● **PROMPT**
Look below for the line containing "match st with"; from there, print each line exactly up to and including the line containing "c => Some (c, false)", and stop.

Stored data entries:
+ + +
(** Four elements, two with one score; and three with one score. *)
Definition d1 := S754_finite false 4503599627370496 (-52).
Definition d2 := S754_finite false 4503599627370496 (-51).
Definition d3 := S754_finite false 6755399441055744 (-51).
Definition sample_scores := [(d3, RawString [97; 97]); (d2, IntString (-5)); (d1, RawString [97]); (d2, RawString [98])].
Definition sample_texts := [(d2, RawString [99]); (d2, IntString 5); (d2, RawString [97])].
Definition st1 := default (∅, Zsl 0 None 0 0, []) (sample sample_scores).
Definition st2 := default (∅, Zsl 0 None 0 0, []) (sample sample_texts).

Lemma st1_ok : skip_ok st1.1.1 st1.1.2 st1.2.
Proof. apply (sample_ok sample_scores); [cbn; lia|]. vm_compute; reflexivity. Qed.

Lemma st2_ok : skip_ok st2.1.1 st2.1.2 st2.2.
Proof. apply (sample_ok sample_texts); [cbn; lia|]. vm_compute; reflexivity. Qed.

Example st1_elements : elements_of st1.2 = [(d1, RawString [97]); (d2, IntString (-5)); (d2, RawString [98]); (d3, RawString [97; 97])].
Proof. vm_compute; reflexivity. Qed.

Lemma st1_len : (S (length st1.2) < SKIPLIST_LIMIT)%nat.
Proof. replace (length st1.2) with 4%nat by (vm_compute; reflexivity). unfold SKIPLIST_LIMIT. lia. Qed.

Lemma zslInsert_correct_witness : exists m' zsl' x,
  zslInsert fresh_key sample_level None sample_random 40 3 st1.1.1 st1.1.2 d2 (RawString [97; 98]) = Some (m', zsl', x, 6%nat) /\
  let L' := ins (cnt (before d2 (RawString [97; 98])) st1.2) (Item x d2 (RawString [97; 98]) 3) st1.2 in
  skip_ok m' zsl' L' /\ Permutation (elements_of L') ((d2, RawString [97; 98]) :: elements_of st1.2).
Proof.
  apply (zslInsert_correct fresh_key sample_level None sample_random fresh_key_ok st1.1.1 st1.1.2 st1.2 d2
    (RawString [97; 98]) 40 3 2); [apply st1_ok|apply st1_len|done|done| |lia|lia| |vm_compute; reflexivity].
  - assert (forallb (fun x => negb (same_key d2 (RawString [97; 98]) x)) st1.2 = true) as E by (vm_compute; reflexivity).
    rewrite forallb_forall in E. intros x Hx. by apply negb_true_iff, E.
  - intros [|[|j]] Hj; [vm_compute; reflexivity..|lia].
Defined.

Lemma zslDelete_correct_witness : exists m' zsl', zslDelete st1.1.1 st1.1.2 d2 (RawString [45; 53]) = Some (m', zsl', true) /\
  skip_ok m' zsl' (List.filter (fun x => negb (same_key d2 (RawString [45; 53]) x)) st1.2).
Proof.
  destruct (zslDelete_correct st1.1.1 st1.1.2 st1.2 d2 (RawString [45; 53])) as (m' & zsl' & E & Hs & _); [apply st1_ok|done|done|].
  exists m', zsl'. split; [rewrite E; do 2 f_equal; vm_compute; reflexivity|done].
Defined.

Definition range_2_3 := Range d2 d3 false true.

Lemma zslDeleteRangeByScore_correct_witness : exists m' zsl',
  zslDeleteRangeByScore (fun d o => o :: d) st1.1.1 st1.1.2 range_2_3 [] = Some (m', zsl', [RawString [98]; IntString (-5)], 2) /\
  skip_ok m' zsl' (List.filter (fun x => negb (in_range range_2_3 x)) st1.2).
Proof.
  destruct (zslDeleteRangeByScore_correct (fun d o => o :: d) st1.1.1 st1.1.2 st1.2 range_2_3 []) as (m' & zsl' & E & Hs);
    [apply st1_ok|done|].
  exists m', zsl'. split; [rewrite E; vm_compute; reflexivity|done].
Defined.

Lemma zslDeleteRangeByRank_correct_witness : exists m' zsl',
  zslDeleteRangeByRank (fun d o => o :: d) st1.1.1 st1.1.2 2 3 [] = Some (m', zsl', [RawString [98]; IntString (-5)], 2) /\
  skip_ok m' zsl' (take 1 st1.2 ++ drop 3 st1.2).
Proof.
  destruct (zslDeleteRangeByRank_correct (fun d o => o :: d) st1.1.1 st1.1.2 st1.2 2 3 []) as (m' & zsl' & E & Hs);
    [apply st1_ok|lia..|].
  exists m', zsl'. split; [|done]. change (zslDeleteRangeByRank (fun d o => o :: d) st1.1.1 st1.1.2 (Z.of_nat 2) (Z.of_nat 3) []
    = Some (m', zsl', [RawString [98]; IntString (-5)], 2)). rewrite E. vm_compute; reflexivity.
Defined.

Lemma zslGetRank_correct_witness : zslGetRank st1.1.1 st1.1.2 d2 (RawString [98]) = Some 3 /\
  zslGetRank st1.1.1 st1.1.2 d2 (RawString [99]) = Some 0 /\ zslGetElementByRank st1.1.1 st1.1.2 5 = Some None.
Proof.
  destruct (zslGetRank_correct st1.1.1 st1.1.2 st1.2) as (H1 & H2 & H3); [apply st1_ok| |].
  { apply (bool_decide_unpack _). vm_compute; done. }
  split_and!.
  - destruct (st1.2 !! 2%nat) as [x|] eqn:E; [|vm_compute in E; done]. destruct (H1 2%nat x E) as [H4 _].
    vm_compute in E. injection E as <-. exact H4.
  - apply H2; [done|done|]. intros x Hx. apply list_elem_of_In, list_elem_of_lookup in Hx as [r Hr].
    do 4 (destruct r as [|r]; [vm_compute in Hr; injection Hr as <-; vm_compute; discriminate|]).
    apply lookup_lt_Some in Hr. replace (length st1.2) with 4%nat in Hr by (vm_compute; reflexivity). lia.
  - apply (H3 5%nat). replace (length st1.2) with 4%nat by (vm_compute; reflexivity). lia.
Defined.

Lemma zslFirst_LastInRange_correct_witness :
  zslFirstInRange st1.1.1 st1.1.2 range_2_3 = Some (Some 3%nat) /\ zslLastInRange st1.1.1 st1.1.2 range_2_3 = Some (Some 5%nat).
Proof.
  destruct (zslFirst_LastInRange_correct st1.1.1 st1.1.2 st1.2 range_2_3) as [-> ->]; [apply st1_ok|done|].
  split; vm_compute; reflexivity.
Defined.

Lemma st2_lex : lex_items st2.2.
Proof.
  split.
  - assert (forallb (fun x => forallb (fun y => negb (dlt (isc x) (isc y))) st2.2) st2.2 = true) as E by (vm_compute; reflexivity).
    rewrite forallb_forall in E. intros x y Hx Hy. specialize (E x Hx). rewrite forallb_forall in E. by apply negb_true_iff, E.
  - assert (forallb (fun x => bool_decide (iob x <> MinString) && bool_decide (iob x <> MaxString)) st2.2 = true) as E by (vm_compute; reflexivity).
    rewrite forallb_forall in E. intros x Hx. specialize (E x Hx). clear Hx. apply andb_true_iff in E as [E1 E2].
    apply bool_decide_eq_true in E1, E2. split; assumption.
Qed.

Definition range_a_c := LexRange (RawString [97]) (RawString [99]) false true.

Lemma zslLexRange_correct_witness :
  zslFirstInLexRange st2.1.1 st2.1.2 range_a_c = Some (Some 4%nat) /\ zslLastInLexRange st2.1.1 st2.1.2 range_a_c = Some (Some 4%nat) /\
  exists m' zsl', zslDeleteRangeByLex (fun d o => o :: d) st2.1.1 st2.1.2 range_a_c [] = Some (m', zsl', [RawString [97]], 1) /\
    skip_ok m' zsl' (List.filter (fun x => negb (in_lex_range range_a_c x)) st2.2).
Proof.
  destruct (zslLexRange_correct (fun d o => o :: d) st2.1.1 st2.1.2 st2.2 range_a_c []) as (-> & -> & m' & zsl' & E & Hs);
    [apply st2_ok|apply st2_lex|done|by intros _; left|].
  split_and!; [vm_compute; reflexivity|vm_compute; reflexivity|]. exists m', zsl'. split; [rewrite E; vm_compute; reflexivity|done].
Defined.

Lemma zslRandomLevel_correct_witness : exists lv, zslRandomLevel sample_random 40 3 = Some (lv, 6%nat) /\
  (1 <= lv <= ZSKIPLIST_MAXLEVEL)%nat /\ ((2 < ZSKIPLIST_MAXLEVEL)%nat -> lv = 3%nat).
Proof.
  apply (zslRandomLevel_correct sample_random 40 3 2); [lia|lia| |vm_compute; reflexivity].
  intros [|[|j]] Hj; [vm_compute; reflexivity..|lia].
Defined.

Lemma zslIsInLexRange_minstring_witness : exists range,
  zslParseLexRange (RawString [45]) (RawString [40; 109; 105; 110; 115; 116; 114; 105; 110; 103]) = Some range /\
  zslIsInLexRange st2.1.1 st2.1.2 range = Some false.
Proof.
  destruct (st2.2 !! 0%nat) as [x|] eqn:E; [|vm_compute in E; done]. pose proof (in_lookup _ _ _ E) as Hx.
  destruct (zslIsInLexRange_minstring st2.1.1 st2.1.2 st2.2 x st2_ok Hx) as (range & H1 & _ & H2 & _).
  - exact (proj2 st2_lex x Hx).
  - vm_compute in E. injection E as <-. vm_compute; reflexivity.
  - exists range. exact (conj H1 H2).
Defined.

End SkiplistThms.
+ + +
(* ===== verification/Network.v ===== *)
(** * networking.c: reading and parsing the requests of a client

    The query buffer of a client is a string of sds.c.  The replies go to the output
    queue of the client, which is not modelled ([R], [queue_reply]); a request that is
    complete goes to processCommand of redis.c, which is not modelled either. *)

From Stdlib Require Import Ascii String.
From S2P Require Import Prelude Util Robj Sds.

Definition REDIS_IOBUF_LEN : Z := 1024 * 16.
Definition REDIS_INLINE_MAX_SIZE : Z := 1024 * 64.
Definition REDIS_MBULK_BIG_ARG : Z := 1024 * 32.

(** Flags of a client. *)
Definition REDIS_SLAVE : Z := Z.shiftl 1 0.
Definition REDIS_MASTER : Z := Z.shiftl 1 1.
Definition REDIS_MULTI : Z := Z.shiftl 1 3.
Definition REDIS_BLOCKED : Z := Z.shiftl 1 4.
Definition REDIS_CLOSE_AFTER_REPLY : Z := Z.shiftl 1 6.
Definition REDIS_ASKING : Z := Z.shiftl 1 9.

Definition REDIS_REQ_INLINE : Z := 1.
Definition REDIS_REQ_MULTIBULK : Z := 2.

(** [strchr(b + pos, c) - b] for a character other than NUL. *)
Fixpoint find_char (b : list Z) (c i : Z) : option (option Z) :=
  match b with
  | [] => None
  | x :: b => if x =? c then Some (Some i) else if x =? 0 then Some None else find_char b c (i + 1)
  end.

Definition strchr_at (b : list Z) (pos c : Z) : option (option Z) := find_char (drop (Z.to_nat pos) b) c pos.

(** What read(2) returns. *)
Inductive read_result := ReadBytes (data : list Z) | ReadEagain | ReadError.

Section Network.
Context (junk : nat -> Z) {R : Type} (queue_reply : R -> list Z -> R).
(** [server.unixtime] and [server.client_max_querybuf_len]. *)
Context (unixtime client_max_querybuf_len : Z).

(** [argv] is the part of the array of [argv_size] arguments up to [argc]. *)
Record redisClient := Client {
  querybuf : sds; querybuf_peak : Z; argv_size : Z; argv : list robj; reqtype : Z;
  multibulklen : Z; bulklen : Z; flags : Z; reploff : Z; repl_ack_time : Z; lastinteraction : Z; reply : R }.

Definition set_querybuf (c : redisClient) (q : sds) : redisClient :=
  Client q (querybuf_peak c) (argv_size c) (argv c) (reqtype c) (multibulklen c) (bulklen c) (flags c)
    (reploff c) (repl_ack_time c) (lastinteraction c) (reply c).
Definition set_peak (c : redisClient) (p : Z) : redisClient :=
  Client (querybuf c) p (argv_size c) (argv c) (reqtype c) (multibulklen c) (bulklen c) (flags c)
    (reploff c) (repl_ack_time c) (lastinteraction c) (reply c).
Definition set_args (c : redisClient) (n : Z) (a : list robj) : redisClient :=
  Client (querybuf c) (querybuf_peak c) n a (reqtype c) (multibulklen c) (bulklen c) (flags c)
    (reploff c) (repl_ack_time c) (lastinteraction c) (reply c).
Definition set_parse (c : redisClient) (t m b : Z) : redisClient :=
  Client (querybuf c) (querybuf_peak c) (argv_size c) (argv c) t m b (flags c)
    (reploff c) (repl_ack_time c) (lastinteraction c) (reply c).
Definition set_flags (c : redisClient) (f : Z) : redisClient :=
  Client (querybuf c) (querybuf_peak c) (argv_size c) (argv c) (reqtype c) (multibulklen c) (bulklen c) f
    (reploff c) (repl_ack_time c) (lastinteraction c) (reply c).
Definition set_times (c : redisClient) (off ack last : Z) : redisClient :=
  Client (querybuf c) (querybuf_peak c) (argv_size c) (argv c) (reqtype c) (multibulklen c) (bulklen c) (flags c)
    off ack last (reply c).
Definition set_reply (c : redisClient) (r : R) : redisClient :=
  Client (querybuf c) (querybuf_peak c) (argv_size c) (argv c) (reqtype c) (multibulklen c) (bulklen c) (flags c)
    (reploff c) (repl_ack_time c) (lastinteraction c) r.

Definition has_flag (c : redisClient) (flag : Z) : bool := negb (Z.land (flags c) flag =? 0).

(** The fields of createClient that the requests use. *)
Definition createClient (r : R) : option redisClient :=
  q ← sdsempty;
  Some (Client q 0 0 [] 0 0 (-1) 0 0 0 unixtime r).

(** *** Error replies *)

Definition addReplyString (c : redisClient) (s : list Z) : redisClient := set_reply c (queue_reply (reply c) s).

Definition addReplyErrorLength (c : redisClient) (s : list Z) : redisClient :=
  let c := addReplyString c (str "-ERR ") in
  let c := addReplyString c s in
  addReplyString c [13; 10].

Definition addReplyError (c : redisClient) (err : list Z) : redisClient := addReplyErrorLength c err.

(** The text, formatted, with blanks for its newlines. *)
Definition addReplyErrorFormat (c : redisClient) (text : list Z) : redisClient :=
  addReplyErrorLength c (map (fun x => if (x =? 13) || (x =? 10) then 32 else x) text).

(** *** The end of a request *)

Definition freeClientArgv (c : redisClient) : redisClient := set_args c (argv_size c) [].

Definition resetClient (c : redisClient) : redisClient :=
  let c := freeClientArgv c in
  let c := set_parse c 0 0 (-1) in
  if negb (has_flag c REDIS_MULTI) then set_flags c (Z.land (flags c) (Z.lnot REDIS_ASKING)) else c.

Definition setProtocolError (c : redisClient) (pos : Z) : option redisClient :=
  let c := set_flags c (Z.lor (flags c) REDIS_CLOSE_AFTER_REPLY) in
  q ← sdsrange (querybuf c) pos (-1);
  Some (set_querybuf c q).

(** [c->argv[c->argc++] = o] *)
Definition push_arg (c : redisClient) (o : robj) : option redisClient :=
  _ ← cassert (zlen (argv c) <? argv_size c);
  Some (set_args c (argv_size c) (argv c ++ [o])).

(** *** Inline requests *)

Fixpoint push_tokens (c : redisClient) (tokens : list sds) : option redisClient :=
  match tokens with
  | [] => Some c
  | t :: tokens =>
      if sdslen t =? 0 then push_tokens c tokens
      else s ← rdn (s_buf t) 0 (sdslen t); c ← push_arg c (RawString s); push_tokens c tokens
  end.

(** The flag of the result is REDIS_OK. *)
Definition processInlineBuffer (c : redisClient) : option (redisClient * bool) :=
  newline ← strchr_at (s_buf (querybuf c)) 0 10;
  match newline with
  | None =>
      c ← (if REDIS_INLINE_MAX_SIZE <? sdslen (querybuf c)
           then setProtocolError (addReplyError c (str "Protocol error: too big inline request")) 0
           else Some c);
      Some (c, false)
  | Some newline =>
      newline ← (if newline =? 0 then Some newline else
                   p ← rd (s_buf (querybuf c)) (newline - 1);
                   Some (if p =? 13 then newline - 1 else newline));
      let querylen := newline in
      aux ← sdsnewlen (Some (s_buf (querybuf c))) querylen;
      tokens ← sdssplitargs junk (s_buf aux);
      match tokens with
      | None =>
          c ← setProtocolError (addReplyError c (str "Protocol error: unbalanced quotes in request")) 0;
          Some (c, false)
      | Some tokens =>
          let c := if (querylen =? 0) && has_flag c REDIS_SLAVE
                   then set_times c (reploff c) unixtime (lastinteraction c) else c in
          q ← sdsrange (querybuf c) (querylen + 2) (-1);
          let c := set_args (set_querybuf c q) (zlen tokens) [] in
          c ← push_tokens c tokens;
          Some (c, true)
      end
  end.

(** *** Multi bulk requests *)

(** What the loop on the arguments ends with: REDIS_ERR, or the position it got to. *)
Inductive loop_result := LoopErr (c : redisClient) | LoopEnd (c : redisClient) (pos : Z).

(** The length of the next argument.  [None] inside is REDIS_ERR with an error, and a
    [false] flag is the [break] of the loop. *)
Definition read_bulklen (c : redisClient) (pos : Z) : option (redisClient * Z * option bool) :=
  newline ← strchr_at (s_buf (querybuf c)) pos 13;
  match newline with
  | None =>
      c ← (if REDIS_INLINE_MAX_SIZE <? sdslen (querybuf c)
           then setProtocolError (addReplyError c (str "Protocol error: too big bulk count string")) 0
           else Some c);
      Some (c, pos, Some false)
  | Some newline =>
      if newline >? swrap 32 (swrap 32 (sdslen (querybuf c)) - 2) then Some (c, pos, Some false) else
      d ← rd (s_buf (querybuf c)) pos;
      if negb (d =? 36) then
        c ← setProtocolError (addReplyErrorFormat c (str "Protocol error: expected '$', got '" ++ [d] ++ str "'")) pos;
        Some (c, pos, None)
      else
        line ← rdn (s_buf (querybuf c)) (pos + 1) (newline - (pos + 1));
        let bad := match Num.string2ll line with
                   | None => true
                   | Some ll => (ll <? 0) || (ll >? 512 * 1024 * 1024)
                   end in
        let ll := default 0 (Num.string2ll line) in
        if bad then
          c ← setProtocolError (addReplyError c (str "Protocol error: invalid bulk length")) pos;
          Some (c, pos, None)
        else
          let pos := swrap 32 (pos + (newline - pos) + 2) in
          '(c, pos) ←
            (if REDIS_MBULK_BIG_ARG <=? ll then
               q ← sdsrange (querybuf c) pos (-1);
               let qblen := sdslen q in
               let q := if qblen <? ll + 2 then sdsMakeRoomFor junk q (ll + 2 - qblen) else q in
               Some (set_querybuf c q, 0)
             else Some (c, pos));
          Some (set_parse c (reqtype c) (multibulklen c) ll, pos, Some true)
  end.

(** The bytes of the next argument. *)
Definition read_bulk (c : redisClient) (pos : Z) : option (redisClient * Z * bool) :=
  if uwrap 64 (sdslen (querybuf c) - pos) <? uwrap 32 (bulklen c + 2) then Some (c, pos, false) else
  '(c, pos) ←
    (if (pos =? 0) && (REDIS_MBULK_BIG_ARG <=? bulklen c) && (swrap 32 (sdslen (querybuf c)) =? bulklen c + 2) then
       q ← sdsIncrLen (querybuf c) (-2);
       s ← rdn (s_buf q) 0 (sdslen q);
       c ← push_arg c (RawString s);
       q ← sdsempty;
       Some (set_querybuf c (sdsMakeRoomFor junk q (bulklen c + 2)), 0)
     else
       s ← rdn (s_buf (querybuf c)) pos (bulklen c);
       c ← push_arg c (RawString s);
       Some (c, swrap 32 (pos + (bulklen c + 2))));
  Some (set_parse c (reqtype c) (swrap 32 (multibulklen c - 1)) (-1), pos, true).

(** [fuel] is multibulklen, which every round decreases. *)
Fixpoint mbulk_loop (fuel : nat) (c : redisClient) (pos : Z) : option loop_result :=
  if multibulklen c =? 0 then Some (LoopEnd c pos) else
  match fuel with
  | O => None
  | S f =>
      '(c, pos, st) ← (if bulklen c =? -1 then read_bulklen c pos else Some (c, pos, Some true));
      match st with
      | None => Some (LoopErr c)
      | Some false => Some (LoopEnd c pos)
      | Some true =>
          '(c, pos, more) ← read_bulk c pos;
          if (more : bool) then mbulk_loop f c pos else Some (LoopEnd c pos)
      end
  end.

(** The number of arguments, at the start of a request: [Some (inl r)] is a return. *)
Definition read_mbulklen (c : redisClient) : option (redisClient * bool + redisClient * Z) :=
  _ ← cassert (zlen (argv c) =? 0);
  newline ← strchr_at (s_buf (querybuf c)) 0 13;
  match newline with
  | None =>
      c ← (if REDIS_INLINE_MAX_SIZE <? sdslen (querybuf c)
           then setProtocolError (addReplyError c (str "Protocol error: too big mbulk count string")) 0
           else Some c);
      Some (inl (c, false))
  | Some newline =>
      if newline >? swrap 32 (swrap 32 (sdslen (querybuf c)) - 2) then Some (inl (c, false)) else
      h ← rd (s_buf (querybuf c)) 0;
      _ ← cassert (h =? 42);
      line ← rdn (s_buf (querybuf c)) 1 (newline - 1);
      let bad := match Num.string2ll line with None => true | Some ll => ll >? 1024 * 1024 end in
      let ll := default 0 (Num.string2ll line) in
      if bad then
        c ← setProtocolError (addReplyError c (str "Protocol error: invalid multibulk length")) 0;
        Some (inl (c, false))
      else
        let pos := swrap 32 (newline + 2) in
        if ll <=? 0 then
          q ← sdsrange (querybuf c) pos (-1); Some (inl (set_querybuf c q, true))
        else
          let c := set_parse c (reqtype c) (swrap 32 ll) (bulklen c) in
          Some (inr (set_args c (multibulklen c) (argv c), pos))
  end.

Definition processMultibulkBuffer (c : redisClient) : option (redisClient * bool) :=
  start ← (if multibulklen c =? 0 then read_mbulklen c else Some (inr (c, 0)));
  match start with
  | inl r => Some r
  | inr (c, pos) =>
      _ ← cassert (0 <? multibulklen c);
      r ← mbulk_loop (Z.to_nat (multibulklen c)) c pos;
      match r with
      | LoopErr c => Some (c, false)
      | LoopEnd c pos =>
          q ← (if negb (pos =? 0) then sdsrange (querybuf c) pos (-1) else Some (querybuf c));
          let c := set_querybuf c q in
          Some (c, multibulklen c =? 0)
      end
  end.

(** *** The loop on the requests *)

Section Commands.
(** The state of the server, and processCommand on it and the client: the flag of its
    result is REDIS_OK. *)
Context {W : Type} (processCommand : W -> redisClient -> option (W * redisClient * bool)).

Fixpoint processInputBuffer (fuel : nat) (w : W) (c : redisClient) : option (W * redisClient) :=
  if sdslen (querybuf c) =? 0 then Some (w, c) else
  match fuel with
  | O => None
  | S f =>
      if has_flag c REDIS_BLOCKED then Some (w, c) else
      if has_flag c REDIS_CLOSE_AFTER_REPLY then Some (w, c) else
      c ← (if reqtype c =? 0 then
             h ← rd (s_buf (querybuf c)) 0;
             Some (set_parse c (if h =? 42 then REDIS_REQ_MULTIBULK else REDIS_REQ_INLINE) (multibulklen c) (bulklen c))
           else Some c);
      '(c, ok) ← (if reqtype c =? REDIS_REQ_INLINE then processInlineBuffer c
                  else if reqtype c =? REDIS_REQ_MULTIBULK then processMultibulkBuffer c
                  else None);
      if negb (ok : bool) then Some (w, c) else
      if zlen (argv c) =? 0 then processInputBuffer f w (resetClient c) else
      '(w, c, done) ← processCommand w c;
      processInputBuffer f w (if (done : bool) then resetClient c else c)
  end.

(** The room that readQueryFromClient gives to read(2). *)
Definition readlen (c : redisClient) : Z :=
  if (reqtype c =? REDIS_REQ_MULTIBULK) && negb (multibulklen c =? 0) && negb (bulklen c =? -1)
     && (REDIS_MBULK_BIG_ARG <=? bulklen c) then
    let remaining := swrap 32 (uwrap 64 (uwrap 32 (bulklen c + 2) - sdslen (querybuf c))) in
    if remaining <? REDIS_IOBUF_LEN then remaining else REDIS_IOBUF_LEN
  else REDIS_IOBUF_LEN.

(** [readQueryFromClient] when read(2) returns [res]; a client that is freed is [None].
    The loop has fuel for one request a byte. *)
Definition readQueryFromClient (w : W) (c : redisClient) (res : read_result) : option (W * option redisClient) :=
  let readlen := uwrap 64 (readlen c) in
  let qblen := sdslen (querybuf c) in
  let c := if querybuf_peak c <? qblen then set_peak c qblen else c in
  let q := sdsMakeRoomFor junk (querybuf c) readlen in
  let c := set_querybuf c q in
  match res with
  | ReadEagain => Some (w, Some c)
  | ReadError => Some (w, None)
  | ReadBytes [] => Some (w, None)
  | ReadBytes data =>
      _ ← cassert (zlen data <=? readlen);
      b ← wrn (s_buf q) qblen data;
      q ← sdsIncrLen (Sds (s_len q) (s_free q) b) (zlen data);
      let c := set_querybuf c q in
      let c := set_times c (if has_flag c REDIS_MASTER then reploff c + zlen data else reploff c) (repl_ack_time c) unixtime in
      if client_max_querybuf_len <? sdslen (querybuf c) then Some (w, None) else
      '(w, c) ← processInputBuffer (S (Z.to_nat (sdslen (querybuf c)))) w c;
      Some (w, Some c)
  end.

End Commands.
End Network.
+ + +
● **RESPONSE AREA**
      match st with
      | None => Some (LoopErr c)
      | Some false => Some (LoopEnd c pos)
      | Some true =>
          '(c, pos, more) ← read_bulk c pos;
          if (more : bool) then mbulk_loop f c pos else Some (LoopEnd c pos)
      end
  end.

(** The number of arguments, at the start of a request: [Some (inl r)] is a return. *)
Definition read_mbulklen (c : redisClient) : option (redisClient * bool + redisClient * Z) :=
  _ ← cassert (zlen (argv c) =? 0);
  newline ← strchr_at (s_buf (querybuf c)) 0 13;
  match newline with
  | None =>
      c ← (if REDIS_INLINE_MAX_SIZE <? sdslen (querybuf c)
           then setProtocolError (addReplyError c (str "Protocol error: too big mbulk count string")) 0
           else Some c);
      Some (inl (c, false))
  | Some newline =>
      if newline >? swrap 32 (swrap 32 (sdslen (querybuf c)) - 2) then Some (inl (c, false)) else
      h ← rd (s_buf (querybuf c)) 0;
      _ ← cassert (h =? 42);
      line ← rdn (s_buf (querybuf c)) 1 (newline - 1);
      let bad := match Num.string2ll line with None => true | Some ll => ll >? 1024 * 1024 end in
      let ll := default 0 (Num.string2ll line) in
      if bad then
        c ← setProtocolError (addReplyError c (str "Protocol error: invalid multibulk length")) 0;
        Some (inl (c, false))
      else
        let pos := swrap 32 (newline + 2) in
        if ll <=? 0 then
          q ← sdsrange (querybuf c) pos (-1); Some (inl (set_querybuf c q, true))
        else
          let c := set_parse c (reqtype c) (swrap 32 ll) (bulklen c) in
          Some (inr (set_args c (multibulklen c) (argv c), pos))
  end.

Definition processMultibulkBuffer (c : redisClient) : option (redisClient * bool) :=
  start ← (if multibulklen c =? 0 then read_mbulklen c else Some (inr (c, 0)));
  match start with
  | inl r => Some r
  | inr (c, pos) =>
      _ ← cassert (0 <? multibulklen c);
      r ← mbulk_loop (Z.to_nat (multibulklen c)) c pos;
      match r with
      | LoopErr c => Some (c, false)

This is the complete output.